Il était responsable du réservoir d’eau communal planté à flanc de colline, à l’ouest de Cacareddu, en surplomb du village. Préposé au curetage, à la surveillance du niveau, il gérait la distribution de l’eau dans les quartiers. Parfois, en cas de pénurie, il devait fermer les vannes qui desservaient les parties basses du village. Il sélectionnait les sevrages en sachant que sa manœuvre ne plairait pas à tout le monde. Mettant ses mains en porte-voix, il prenait les devants, annonçait la mauvaise nouvelle à la cantonade tout en balançant une salve de mots fleuris à l’adresse de ceux qui oseraient se plaindre, bien avant qu’ils ne pipent mot.
C’est ainsi qu’il se protégeait en dégainant le premier.

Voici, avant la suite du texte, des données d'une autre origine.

(* ===== verification/Links.v ===== *)
(** Doubly linked lists and rings over tables: the link fields are given as
    functions from the index of an element, so that one theory serves the
    hash queues and the free list of the buffer cache. *)
From S2P Require Export Prelude.

(** A list from [p] on along [nx], with the links [pv] pointing back, the
    first one to [prev]. *)
Fixpoint dlist (nx pv : Z -> ptr) (p prev : ptr) (l : list Z) : Prop :=
  match l with
  | [] => p = None
  | i :: l => p = Some i /\ pv i = prev /\ dlist nx pv (nx i) (Some i) l
  end.

(** The elements [l] between [a] and [z]. *)
Fixpoint seg (nx pv : Z -> ptr) (a : Z) (l : list Z) (z : Z) : Prop :=
  match l with
  | [] => nx a = Some z /\ pv z = Some a
  | y :: l => nx a = Some y /\ pv y = Some a /\ seg nx pv y l z
  end.

(** A ring that starts at the head of [l]. *)
Definition ring (nx pv : Z -> ptr) (l : list Z) : Prop :=
  match l with
  | [] => False
  | a :: l => seg nx pv a l a
  end.

Section links.
Context (nx pv : Z -> ptr).

Lemma dlist_ext nx' pv' p prev l :
  (forall i, i ∈ l -> nx' i = nx i /\ pv' i = pv i) -> dlist nx pv p prev l -> dlist nx' pv' p prev l.
Proof.
  revert p prev. induction l as [|i l IH]; intros p prev He; simpl; [done|].
  intros (-> & Hp & Hl). destruct (He i) as [-> ->]; [set_solver|].
  split; [done|]. split; [done|]. apply IH; [|done]. intros j Hj. apply He. set_solver.
Qed.

(** Unlinking [x]: its neighbours are joined. *)
Definition unlink_nx (x : Z) : Z -> ptr :=
  match pv x with Some m => <[m := nx x]> nx | None => nx end.
Definition unlink_pv (x : Z) : Z -> ptr :=
  match nx x with Some n => <[n := pv x]> pv | None => pv end.

Lemma dlist_unlink p prev l1 x l2 :
  dlist nx pv p prev (l1 ++ x :: l2) -> NoDup (l1 ++ x :: l2) ->
  (forall y, prev = Some y -> y ∉ l1 ++ x :: l2) ->
  dlist (unlink_nx x) (unlink_pv x) (match l1 with [] => nx x | _ => p end) prev (l1 ++ l2).
Proof.
  revert p prev. induction l1 as [|y l1 IH]; intros p prev; simpl.
  - intros (-> & Hp & Hl) [Hx Hnd]%list.NoDup_cons Hprev.
    unfold unlink_nx, unlink_pv. rewrite Hp. destruct l2 as [|z l2]; simpl in *; [done|].
    destruct Hl as (Hn & Hz & Hl). rewrite Hn. split; [done|]. rewrite arr_eq. split; [done|].
    apply list.NoDup_cons in Hnd as [Hzl _].
    assert (Hzn : match prev with Some m => <[m:=Some z]> nx | None => nx end z = nx z).
    { destruct prev as [m|]; [|done]. apply arr_ne. specialize (Hprev m eq_refl). set_solver. }
    rewrite Hzn. apply dlist_ext; [|done]. intros i Hi. split; [|apply arr_ne; set_solver].
    destruct prev as [m|]; [|done]. apply arr_ne. specialize (Hprev m eq_refl). set_solver.
  - intros (-> & Hp & Hl) Hnd Hprev. split; [done|].
    apply list.NoDup_cons in Hnd as [Hy Hnd].
    assert (Hpv : unlink_pv x y = pv y).
    { unfold unlink_pv. destruct (nx x) as [n|] eqn:Hn; [|done]. apply arr_ne. intros ->.
      apply Hy. clear -Hl Hn. revert Hl. generalize (nx y) (Some y).
      induction l1 as [|w l1 IH]; simpl; intros p q (? & ? & Hl).
      - rewrite Hn in Hl. destruct l2; [done|]. destruct Hl as ([= ->] & _). set_solver.
      - apply IH in Hl. set_solver. }
    split; [by rewrite Hpv|].
    specialize (IH (nx y) (Some y) Hl Hnd). destruct l1 as [|w l1].
    + simpl in *. destruct Hl as (Hnx & Hpx & Hl).
      replace (unlink_nx x y) with (nx x); [apply IH|].
      * intros ? [= <-]. done.
      * unfold unlink_nx. rewrite Hpx. by rewrite arr_eq.
    + replace (unlink_nx x y) with (nx y); [apply IH|].
      * intros ? [= <-]. done.
      * unfold unlink_nx. destruct (pv x) as [m|] eqn:Hm; [|done]. symmetry. apply arr_ne.
        intros ->. apply Hy. clear -Hl Hm. simpl in Hl. destruct Hl as (_ & _ & Hl).
        revert Hl. generalize (nx w). revert w. induction l1 as [|v l1 IH]; simpl; intros w p.
        -- intros (_ & Hx & _). assert (y = w) as -> by congruence. set_solver.
        -- intros (_ & _ & Hl). apply IH in Hl. set_solver.
Qed.

(** Linking [x] in at the front. *)
Lemma dlist_push p l x :
  dlist nx pv p None l -> x ∉ l -> NoDup l ->
  dlist (<[x := p]> nx) (match p with Some n => <[n := Some x]> (<[x := None]> pv) | None => <[x := None]> pv end)
    (Some x) None (x :: l).
Proof.
  intros Hl Hx Hnd. simpl. split; [done|]. rewrite arr_eq. destruct l as [|n l]; simpl in *.
  - subst p. split; [by rewrite arr_eq|done].
  - destruct Hl as (-> & Hp & Hl). apply list.NoDup_cons in Hnd as [Hn _].
    rewrite arr_ne, arr_eq by set_solver. split; [done|]. split; [done|].
    rewrite arr_eq. split; [done|]. rewrite arr_ne by set_solver.
    apply dlist_ext; [|done]. intros i Hi. rewrite !arr_ne by set_solver. done.
Qed.

Lemma seg_app a l1 x l2 z : seg nx pv a (l1 ++ x :: l2) z <-> seg nx pv a l1 x /\ seg nx pv x l2 z.
Proof. revert a. induction l1 as [|y l1 IH]; intros a; simpl; [tauto|]. rewrite IH. tauto. Qed.

Lemma ring_rotate a r : ring nx pv (a :: r) -> r <> [] -> ring nx pv (r ++ [a]).
Proof.
  intros Hr Hne. destruct r as [|b r]; [done|]. simpl in *. destruct Hr as (? & ? & ?).
  apply seg_app. simpl. auto.
Qed.

Lemma seg_ext nx' pv' a l z :
  (forall i, i ∈ a :: l -> nx' i = nx i) -> (forall i, i ∈ l ++ [z] -> pv' i = pv i) ->
  seg nx pv a l z -> seg nx' pv' a l z.
Proof.
  revert a. induction l as [|y l IH]; intros a Hn Hp; simpl.
  - rewrite Hn, Hp by set_solver. done.
  - rewrite Hn, Hp by set_solver. intros (? & ? & ?). split; [done|]. split; [done|].
    apply IH; [|intros; apply Hp; set_solver|done]. intros i Hi. apply Hn. set_solver.
Qed.

Lemma seg_nx a l z : seg nx pv a l z -> exists n, nx a = Some n /\ n ∈ l ++ [z].
Proof. destruct l as [|y l]; simpl; intros [? ?]; eexists; (split; [done|set_solver]). Qed.
Lemma seg_pv a l z : seg nx pv a l z -> exists p, pv z = Some p /\ p ∈ a :: l.
Proof.
  revert a. induction l as [|y l IH]; intros a; simpl.
  - intros [_ ?]. exists a. set_solver.
  - intros (_ & _ & Hl). apply IH in Hl as (p & ? & ?). exists p. set_solver.
Qed.

(** Taking [x] out from between [a] and [z]. *)
Lemma seg_unlink a l1 x l2 z :
  seg nx pv a (l1 ++ x :: l2) z -> NoDup (l1 ++ x :: l2) ->
  a ∉ l1 ++ x :: l2 -> z ∉ l1 ++ x :: l2 ->
  seg (unlink_nx x) (unlink_pv x) a (l1 ++ l2) z.
Proof.
  intros Hs Hnd Ha Hz. apply seg_app in Hs as [H1 H2].
  destruct (seg_pv _ _ _ H1) as (m & Hm & Hml). destruct (seg_nx _ _ _ H2) as (n & Hn & Hnl).
  unfold unlink_nx, unlink_pv. rewrite Hm, Hn.
  apply list.NoDup_app in Hnd as (Hnd1 & Hdisj & [Hx Hnd2]%list.NoDup_cons).
  assert (H2' : forall b, m = b ->
    seg (<[m:=Some n]> nx) (<[n:=Some m]> pv) b l2 z).
  { intros b <-. destruct l2 as [|y l2]; simpl in *.
    - destruct H2 as [Hxz _]. assert (n = z) as -> by congruence. by rewrite !arr_eq.
    - destruct H2 as (Hxy & _ & H2). assert (n = y) as -> by congruence. rewrite !arr_eq.
      split; [done|]. split; [done|]. apply list.NoDup_cons in Hnd2 as [Hy _].
      assert (m ∉ y :: l2) by (intros ?; set_solver).
      apply seg_ext; [| |done]; intros i Hi; apply arr_ne; set_solver. }
  clear H2. revert a H1 Ha Hml Hnd1. induction l1 as [|y l1 IH]; intros a H1 Ha Hml Hnd1; simpl in *.
  - apply H2'. set_solver.
  - destruct H1 as (Hy & Hpy & H1). apply list.NoDup_cons in Hnd1 as [Hyl Hnd1].
    destruct (seg_pv _ _ _ H1) as (m' & Hm' & Hml'). assert (m' = m) as -> by congruence.
    rewrite (arr_ne _ m a), (arr_ne _ n y) by set_solver.
    split; [done|]. split; [done|]. apply IH; try done; set_solver.
Qed.

(** Linking [x] in before [z]. *)
Lemma seg_append a l z x p :
  seg nx pv a l z -> pv z = Some p -> NoDup (a :: l) -> x ∉ a :: l -> x <> z -> z ∉ l ->
  seg (<[p := Some x]> (<[x := Some z]> nx)) (<[z := Some x]> (<[x := Some p]> pv)) a (l ++ [x]) z.
Proof.
  intros Hs Hp Hnd Hx Hxz Hz.
  destruct (seg_pv _ _ _ Hs) as (p' & Hp' & Hpl). assert (p' = p) as -> by congruence.
  clear Hp'. revert a Hs Hnd Hx Hpl. induction l as [|y l IH]; intros a Hs Hnd Hx Hpl; simpl in *.
  - assert (p = a) as -> by set_solver.
    rewrite !arr_eq, (arr_ne _ a x), (arr_ne _ z x), !arr_eq by set_solver. done.
  - destruct Hs as (Hy & Hpy & Hs). apply list.NoDup_cons in Hnd as [Ha Hnd].
    destruct (seg_pv _ _ _ Hs) as (p' & Hp' & Hpl'). assert (p' = p) as -> by congruence.
    rewrite (arr_ne _ p a), (arr_ne _ x a), (arr_ne _ z y), (arr_ne _ x y) by set_solver.
    split; [done|]. split; [done|]. apply IH; set_solver.
Qed.
End links.

(** Taking an element out of a ring; the head moves on when it was the head. *)
Lemma ring_unlink nx pv l1 x l2 :
  ring nx pv (l1 ++ x :: l2) -> NoDup (l1 ++ x :: l2) -> l1 ++ l2 <> [] ->
  ring (unlink_nx nx pv x) (unlink_pv nx pv x) (l1 ++ l2).
Proof.
  intros Hr Hnd Hne. destruct l1 as [|a l1]; simpl in *.
  - destruct l2 as [|b l2]; [done|]. apply ring_rotate in Hr; [|done]. simpl in Hr.
    apply list.NoDup_cons in Hnd as [Hx Hnd]. apply list.NoDup_cons in Hnd as [Hb Hnd].
    rewrite <- (app_nil_r l2). apply seg_unlink; [done| |set_solver|set_solver].
    apply list.NoDup_app. split; [done|]. split; [set_solver|].
    apply list.NoDup_cons. split; [set_solver|constructor].
  - apply list.NoDup_cons in Hnd as [Ha Hnd]. by apply seg_unlink.
Qed.

(** Adding an element at the end of a ring. *)
Lemma ring_append nx pv a l x p :
  ring nx pv (a :: l) -> pv a = Some p -> NoDup (a :: l) -> x ∉ a :: l ->
  ring (<[p := Some x]> (<[x := Some a]> nx)) (<[a := Some x]> (<[x := Some p]> pv)) (a :: l ++ [x]).
Proof.
  intros Hr Hp Hnd Hx. simpl in *. pose proof Hnd as [Ha _]%list.NoDup_cons.
  apply seg_append; try done. set_solver.
Qed.

(** The neighbours of an element. *)
Lemma ring_neighbours nx pv l1 x l2 :
  ring nx pv (l1 ++ x :: l2) -> NoDup (l1 ++ x :: l2) -> l1 ++ l2 <> [] ->
  exists p n, pv x = Some p /\ nx x = Some n /\ p ∈ l1 ++ l2 /\ n ∈ l1 ++ l2 /\
    (l1 = [] -> head l2 = Some n).
Proof.
  intros Hr Hnd Hne. destruct l1 as [|a l1]; simpl in *.
  - destruct (seg_nx _ _ _ _ _ Hr) as (n & Hn & _). destruct l2 as [|b l2]; [done|].
    simpl in Hr. destruct Hr as (Hb & _ & Hs).
    destruct (seg_pv _ _ _ _ _ Hs) as (p & Hp & Hpl). exists p, b.
    split; [done|]. split; [done|]. split; [done|]. split; [set_solver|done].
  - apply list.NoDup_cons in Hnd as [Ha Hnd]. apply seg_app in Hr as [H1 H2].
    destruct (seg_pv _ _ _ _ _ H1) as (p & Hp & Hpl). destruct (seg_nx _ _ _ _ _ H2) as (n & Hn & Hnl).
    exists p, n. split; [done|]. split; [done|]. split; [set_solver|]. split; [set_solver|done].
Qed.

Lemma dlist_neighbours nx pv p prev l1 x l2 :
  dlist nx pv p prev (l1 ++ x :: l2) ->
  (nx x = head l2) /\ (pv x = match list.last l1 with Some m => Some m | None => prev end).
Proof.
  revert p prev. induction l1 as [|y l1 IH]; intros p prev; simpl.
  - intros (_ & Hp & Hl). split; [|done]. destruct l2; simpl in Hl; [done|apply Hl].
  - intros (_ & _ & Hl). apply IH in Hl as [? Hpv]. split; [done|].
    rewrite Hpv. destruct l1 as [|z l1]; [done|].
    change (list.last (y :: z :: l1)) with (list.last (z :: l1)).
    destruct (list.last (z :: l1)) eqn:E; [done|]. by apply last_None in E.
Qed.

(** Unlinking an element changes nothing for a list apart from its own. *)
Lemma dlist_unlink_other nx pv p prev l x :
  (forall m, pv x = Some m -> m ∉ l) -> (forall n, nx x = Some n -> n ∉ l) ->
  dlist nx pv p prev l -> dlist (unlink_nx nx pv x) (unlink_pv nx pv x) p prev l.
Proof.
  intros Hm Hn. apply dlist_ext. intros i Hi. unfold unlink_nx, unlink_pv. split.
  - destruct (pv x) as [m|]; [|done]. apply arr_ne. intros ->. by apply (Hm i).
  - destruct (nx x) as [n|]; [|done]. apply arr_ne. intros ->. by apply (Hn i).
Qed.

(** Filtering one element out. *)
Lemma filter_all {A} (P : A -> Prop) `{HP : !forall x, Decision (P x)} (l : list A) :
  (forall i, i ∈ l -> P i) -> filter P l = l.
Proof.
  induction l as [|i l IH]; intros Hall; [done|]. rewrite filter_cons_True by (apply Hall; set_solver).
  f_equal. apply IH. intros j ?. apply Hall. set_solver.
Qed.
Lemma filter_remove (x : Z) l1 l2 :
  NoDup (l1 ++ x :: l2) -> filter (fun i => i <> x) (l1 ++ x :: l2) = l1 ++ l2.
Proof.
  intros (_ & Hdis & [Hx _]%list.NoDup_cons)%list.NoDup_app.
  rewrite list.filter_app, filter_cons_False by auto.
  rewrite !filter_all; [done| |]; intros i Hi ->; [done|].
  apply (Hdis x Hi). set_solver.
Qed.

Son premier garage était situé dans le tournant de l’église face à la sacristie distante d’une largeur de route. Sainte Marie mère de Dieu, sa proche voisine, en prenait pour son grade lorsque la mécanique résistait à ses bidouillages. Les jurons fusaient sans débourser « Je vous salue » ou tout autre pénitence.
Les vieilles chambres à air servaient à la réparation des fuites d’eau. En les étirant fortement, il colmatait les tuyaux crevés avec un bandage serré, la rustine du plombier. C’était l’usage à l’époque. Parfois une hernie se formait dans le caoutchouc sous la pression de l’eau, on devinait la réparation imminente… l’urgence améliorait son quotidien.
Fin pêcheur, il était à l’origine d’une légende autour d’une truite monstrueuse.
Dans les bars, on s’agitait autour de la truite de Tinu postée sous un rocher qui portait son nom, « u cantonu di Tinu ». Il avait devancé la pub « un jour je l’aurai, je l’aurai un jour ! » A plusieurs reprises, il l’avait sortie de l’eau sans jamais parvenir à la capturer. Soit elle se décrochait, soit elle cassait le bas de ligne.
L’endroit situé dans la partie haute du Rizzanese dit « U Sant’Antonu » n’était pas la porte à côté, il fallait marcher plusieurs heures dans le maquis avant de parvenir sur les lieux.
Lorsqu’il traquait le salmonidé, en homme averti, Tinu montait directement son hameçon sur la ligne principale pour éviter la casse mais jamais il ne parvint à assurer sa prise. Chaque fois que nous partions à la pêche dans le coin, nous visitions en priorité son rocher pour tenter notre chance aussi. C’est mon frère qui eut le bonheur de la sortir de sa tanière. Un monstre en effet ! Une truite hors normes pour nos latitudes, on aurait dit un saumon venu du Canada passer ses vacances dans notre rivière. Je n’ose vous avancer une dimension, vous me prendriez pour un pêcheur menteur mais je vous assure qu’elle était grosse et longue comme ça. Vous voyez ? Je vous le redis, pour vrai, un monstre ! Les anciens en parlent encore aujourd’hui lorsqu’on évoque le nom de Tinu !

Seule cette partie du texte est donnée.